Just like in brushing, there’s a wrong and right way to floss. Break off approximately 18 inches of dental floss, and wind most of it around your middle finger on one hand, and the remaining on the middle finger on the other hand. Gripping the floss tightly between your forefingers and thumbs, slide the floss into the space between your tooth and gum, and floss gently on each side of your tooth in an up and down motion. Be sure to unwind fresh floss as you move to the rest of the teeth.
- c) Eat a Healthy Diet
Eating a healthy, nutritious and well-balanced diet, can go along way in improving your dental health. Since processed (starchy and sugary foods) tend to remain on your teeth surface, try to limit the amount you eat.

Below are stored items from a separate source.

(** * Braintrust SDK logger (js/src/logger.ts): shallow embedding

    The development follows the layout of [logger.ts]:

    - [Js]: the JavaScript values an event is made of, with the object
      operations the logger uses (property lookup, assignment, spread,
      [Object.entries], truthiness, the JSON round trip);
    - record validation ([validateTags],
      [validateAndSanitizeExperimentLogPartialArgs],
      [validateAndSanitizeExperimentLogFullArgs]);
    - the [BackgroundLogger] (queue, drop policy, flush passes, batch
      submission with legacy fallback);
    - [SpanImpl] (identity, [logInternal], [startSpan], [end]);
    - the toplevel [Logger] and [Experiment] objects.

    Conventions.  JavaScript numbers that carry data (scores, metrics,
    timestamps) are binary64 floats; counters, sizes and loop bounds are
    integers ([Z], [nat]).  A method that may throw returns a [Result];
    a method that also mutates state is a function from the state to a
    [Result] and the state after the call, so that writes made before a
    [throw] stay visible. *)

From Stdlib Require Import List String Ascii Bool ZArith Lia.
From Stdlib Require Import Floats.PrimFloat DecimalString.
From Stdlib Require Uint63.
Import ListNotations.
Open Scope string_scope.

Set Implicit Arguments.
Set Warnings "-register-all,-inexact-float".

(** ** Errors and results *)

(** What a [throw] carries: a plain [Error] with its message, the
    [FailedHTTPResponse] of [checkResponse], the [AggregateError] of a
    flush pass, or the host's [TypeError]. *)
Inductive JsError : Type :=
| Error (message : string)
| FailedHTTPResponse (status : Z) (text data : string)
| AggregateError (errors : list JsError) (message : string)
| TypeError (message : string).

Inductive Result (A : Type) : Type :=
| Ok (value : A)
| Throw (e : JsError).

Arguments Ok {A} value.
Arguments Throw {A} e.

Definition isOk {A} (r : Result A) : bool :=
  match r with Ok _ => true | Throw _ => false end.

Definition isThrow {A} (r : Result A) : bool := negb (isOk r).

Definition rbind {A B} (r : Result A) (k : A -> Result B) : Result B :=
  match r with Ok a => k a | Throw e => Throw e end.

(** ** JavaScript values *)

Module Js.

(** [undefined] and the JSON values.  An object is the list of its own
    enumerable properties in the order [Object.entries] lists them; the
    keys of a well-formed object are pairwise distinct ([wf_value]).
    Array-index keys, which JavaScript enumerates first, and objects
    that are not plain data (streams, class instances, functions) are
    outside this model. *)
Inductive JsValue : Type :=
| JUndefined
| JNull
| JBool (b : bool)
| JNum (x : float)
| JStr (s : string)
| JArr (elems : list JsValue)
| JObj (props : list (string * JsValue)).

Definition JsObject : Type := list (string * JsValue).

(** [typeof v] *)
Definition typeof (v : JsValue) : string :=
  match v with
  | JUndefined => "undefined"
  | JNull => "object"
  | JBool _ => "boolean"
  | JNum _ => "number"
  | JStr _ => "string"
  | JArr _ => "object"
  | JObj _ => "object"
  end.

(** ToBoolean: [undefined], [null], [false], [0], [-0], [NaN] and the
    empty string are falsy. *)
Definition truthy (v : JsValue) : bool :=
  match v with
  | JUndefined => false
  | JNull => false
  | JBool b => b
  | JNum x => negb (is_zero x || is_nan x)
  | JStr s => negb (s =? "")
  | JArr _ => true
  | JObj _ => true
  end.

(** [v === null || v === undefined] *)
Definition nullish (v : JsValue) : bool :=
  match v with JUndefined => true | JNull => true | _ => false end.

(** Own property lookup: [k in o] and [o[k]]. *)
Fixpoint obj_get (k : string) (o : JsObject) : option JsValue :=
  match o with
  | [] => None
  | (k', v) :: rest => if k =? k' then Some v else obj_get k rest
  end.

Definition obj_has (k : string) (o : JsObject) : bool :=
  match obj_get k o with Some _ => true | None => false end.

Definition prop (k : string) (o : JsObject) : JsValue :=
  match obj_get k o with Some v => v | None => JUndefined end.

(** [o[k] = v]: an existing property keeps its place, a new one goes
    last. *)
Fixpoint obj_set (k : string) (v : JsValue) (o : JsObject) : JsObject :=
  match o with
  | [] => [(k, v)]
  | (k', v') :: rest =>
      if k =? k' then (k, v) :: rest else (k', v') :: obj_set k v rest
  end.

(** [{...into, ...from}] *)
Definition obj_spread (into from : JsObject) : JsObject :=
  fold_left (fun acc kv => obj_set (fst kv) (snd kv) acc) from into.

(** The rest of [const { k: _, ...rest } = o]. *)
Definition obj_omit (k : string) (o : JsObject) : JsObject :=
  filter (fun kv => negb (fst kv =? k)) o.

(** [v.k] for a key that is neither an array index nor a built-in
    ([length] and the like): only plain objects have such a property. *)
Definition member (k : string) (v : JsValue) : JsValue :=
  match v with JObj o => prop k o | _ => JUndefined end.

(** Decimal spelling of an array index. *)
Definition index_key (n : nat) : string :=
  NilZero.string_of_uint (Nat.to_uint n).

Fixpoint indexed {A} (n : nat) (l : list A) : list (string * A) :=
  match l with
  | [] => []
  | x :: rest => (index_key n, x) :: indexed (S n) rest
  end.

Fixpoint chars (s : string) : list JsValue :=
  match s with
  | EmptyString => []
  | String c rest => JStr (String c EmptyString) :: chars rest
  end.

(** [Object.entries(v)] for a value that is not [null] or [undefined]
    (every call site tests the value for truthiness first): the
    properties of an object, the indexed elements of an array, the
    indexed characters of a string, nothing for a number or a boolean. *)
Definition entries (v : JsValue) : list (string * JsValue) :=
  match v with
  | JObj o => o
  | JArr l => indexed 0 l
  | JStr s => indexed 0 (chars s)
  | _ => []
  end.

(** [Array.isArray(v)] *)
Definition isArray (v : JsValue) : bool :=
  match v with JArr _ => true | _ => false end.

(** [for (const x of v)]: arrays yield their elements, strings their
    characters; anything else is not iterable. *)
Definition iterate (v : JsValue) : Result (list JsValue) :=
  match v with
  | JArr l => Ok l
  | JStr s => Ok (chars s)
  | _ => Throw (TypeError "tags is not iterable")
  end.

(** [(v ?? []).length > 0] for [undefined], [null], the primitives,
    arrays, and objects without a [length] property of their own. *)
Definition nonempty_length (v : JsValue) : bool :=
  match v with
  | JArr l => match l with [] => false | _ => true end
  | JStr s => negb (s =? "")
  | _ => false
  end.

(** [JSON.parse(JSON.stringify(v))] at a property position: [None] when
    the property is left out ([undefined]).  Non-finite numbers become
    [null], [-0] becomes [0], an [undefined] array element becomes
    [null]; a finite double survives unchanged. *)
Fixpoint json_roundtrip (v : JsValue) : option JsValue :=
  match v with
  | JUndefined => None
  | JNull => Some JNull
  | JBool b => Some (JBool b)
  | JNum x =>
      Some (if is_nan x || is_infinity x then JNull
            else if is_zero x then JNum zero else JNum x)
  | JStr s => Some (JStr s)
  | JArr l =>
      Some (JArr (map (fun e => match json_roundtrip e with
                                | Some e' => e'
                                | None => JNull
                                end) l))
  | JObj o =>
      Some (JObj ((fix props (o : list (string * JsValue)) : JsObject :=
                     match o with
                     | [] => []
                     | (k, v) :: rest =>
                         match json_roundtrip v with
                         | Some v' => (k, v') :: props rest
                         | None => props rest
                         end
                     end) o))
  end.

Fixpoint json_props (o : JsObject) : JsObject :=
  match o with
  | [] => []
  | (k, v) :: rest =>
      match json_roundtrip v with
      | Some v' => (k, v') :: json_props rest
      | None => json_props rest
      end
  end.

(** Keys pairwise distinct, at every depth. *)
Fixpoint wf_value (v : JsValue) : Prop :=
  match v with
  | JArr l => (fix all (l : list JsValue) : Prop :=
                 match l with
                 | [] => True
                 | e :: rest => wf_value e /\ all rest
                 end) l
  | JObj o => NoDup (map fst o) /\
              (fix all (o : list (string * JsValue)) : Prop :=
                 match o with
                 | [] => True
                 | (_, e) :: rest => wf_value e /\ all rest
                 end) o
  | _ => True
  end.

Definition wf_object (o : JsObject) : Prop := wf_value (JObj o).

End Js.

Import Js.

(** ** Record validation *)

(** [validateTags]: the loop over the tags.  [seen] is the [Set] the
    function creates; the source tests membership in it and never adds
    to it, so it is passed along unchanged. *)
Fixpoint validateTags_loop (seen : list string) (tags : list JsValue)
  : Result unit :=
  match tags with
  | [] => Ok tt
  | tag :: rest =>
      match tag with
      | JStr s =>
          if existsb (String.eqb s) seen
          then Throw (Error ("duplicate tag: " ++ s))
          else validateTags_loop seen rest
      | _ => Throw (Error "tags must be strings")
      end
  end.

Definition validateTags (tags : JsValue) : Result unit :=
  rbind (iterate tags) (validateTags_loop []).

(** The loop over [Object.entries(event.scores)].  [scores] is the
    object [event.scores] refers to, which the loop updates in place
    when it coerces a boolean. *)
Fixpoint scores_loop (ents : list (string * JsValue)) (scores : JsValue)
  : Result JsValue :=
  match ents with
  | [] => Ok scores
  | (name, score) :: rest =>
      if nullish score then scores_loop rest scores
      else
        let '(score', scores') :=
          match score with
          | JBool b =>
              let n := JNum (if b then one else zero) in
              (n, match scores with
                  | JObj o => JObj (obj_set name n o)
                  | other => other
                  end)
          | _ => (score, scores)
          end in
        match score' with
        | JNum x =>
            if (x <? zero)%float || (one <? x)%float
            then Throw (Error "score values must be between 0 and 1")
            else scores_loop rest scores'
        | _ => Throw (Error "score values must be numbers")
        end
  end.

(** The loop over [Object.entries(event.metrics)]. *)
Fixpoint metrics_loop (ents : list (string * JsValue)) : Result unit :=
  match ents with
  | [] => Ok tt
  | (_, value) :: rest =>
      match value with
      | JUndefined => metrics_loop rest
      | JNum _ => metrics_loop rest
      | _ => Throw (Error "metric values must be numbers")
      end
  end.

(** The blocks of [validateAndSanitizeExperimentLogPartialArgs], in the
    order of the source.  The key tests [typeof name !== "string"] of
    the three loops never fire (property keys are strings), so the
    metadata loop does nothing. *)

(** [if (event.scores) { ... }]; the value is the event with the
    object [event.scores] as the loop leaves it. *)
Definition check_scores (event : JsObject) : Result JsObject :=
  if truthy (prop "scores" event) then
    if isArray (prop "scores" event)
    then Throw (Error "scores must be an object, not an array")
    else
      rbind (scores_loop (entries (prop "scores" event))
               (prop "scores" event))
        (fun scores' => Ok (obj_set "scores" scores' event))
  else Ok event.

(** [if (event.metrics) { ... }] *)
Definition check_metrics (event : JsObject) : Result unit :=
  if truthy (prop "metrics" event)
  then metrics_loop (entries (prop "metrics" event))
  else Ok tt.

(** ["input" in event && event.input && "inputs" in event &&
    event.inputs] *)
Definition input_and_inputs (event : JsObject) : bool :=
  obj_has "input" event && truthy (prop "input" event) &&
  obj_has "inputs" event && truthy (prop "inputs" event).

(** [if ("tags" in event && event.tags) { validateTags(event.tags) }] *)
Definition check_tags (event : JsObject) : Result unit :=
  if obj_has "tags" event && truthy (prop "tags" event)
  then validateTags (prop "tags" event)
  else Ok tt.

(** The [return]: [{ input: inputs, ...rest }] when the event has the
    deprecated key, a copy of the event otherwise. *)
Definition rename_inputs (event : JsObject) : JsObject :=
  if obj_has "inputs" event
  then obj_spread [("input", prop "inputs" event)] (obj_omit "inputs" event)
  else event.

(** [validateAndSanitizeExperimentLogPartialArgs] *)
Definition validateAndSanitizeExperimentLogPartialArgs (event : JsObject)
  : Result JsObject :=
  rbind (check_scores event) (fun event =>
  rbind (check_metrics event) (fun _ =>
  if input_and_inputs event
  then Throw (Error
    "Only one of input or inputs (deprecated) can be specified. Prefer input.")
  else
  rbind (check_tags event) (fun _ =>
  Ok (rename_inputs event)))).

(** ** Deferred values, queue items and the outside world *)

(** Modelled from the spec: [LazyValue] is defined in ./util, which is
    not under src/.  Spec 4.1: a single-flight memoized cell; [get()]
    returns the eventually-resolved value, every caller observes the
    same completed result, and if the producer throws every waiter
    observes the same rejection.  The cell is therefore given by the one
    outcome its producer settles to. *)
Record LazyValue (A : Type) : Type := { get : Result A }.

Arguments get {A} l.

(** [SpanObjectTypeV2] of @braintrust/core, as far as logger.ts names
    its members. *)
Inductive SpanObjectTypeV2 : Type := EXPERIMENT | PROJECT_LOGS.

Also, avoid eating sugary snacks between meals, and drink lots of water throughout the day to cleanse your mouth and keep you hydrated.
- d) Visit The Dentist Regularly
Say No To Smoking and Alcohol Consumption
Consuming alcohol, especially hard liquor and beer, as well as smoking tobacco and cigarettes increases your risk of developing cancer of the mouth. Saying no to these substances can lower your risk of getting this disease considerably.
Always Wear A Sunscreen When Going Out
People who expose themselves to the harsh and harmful sun rays without wearing a sunscreen are more likely to develop lip cancer. So, make it your responsibility to always wear a lip balm with sunscreen when going out.
Use these tips to help reduce your risk of developing oral cancer.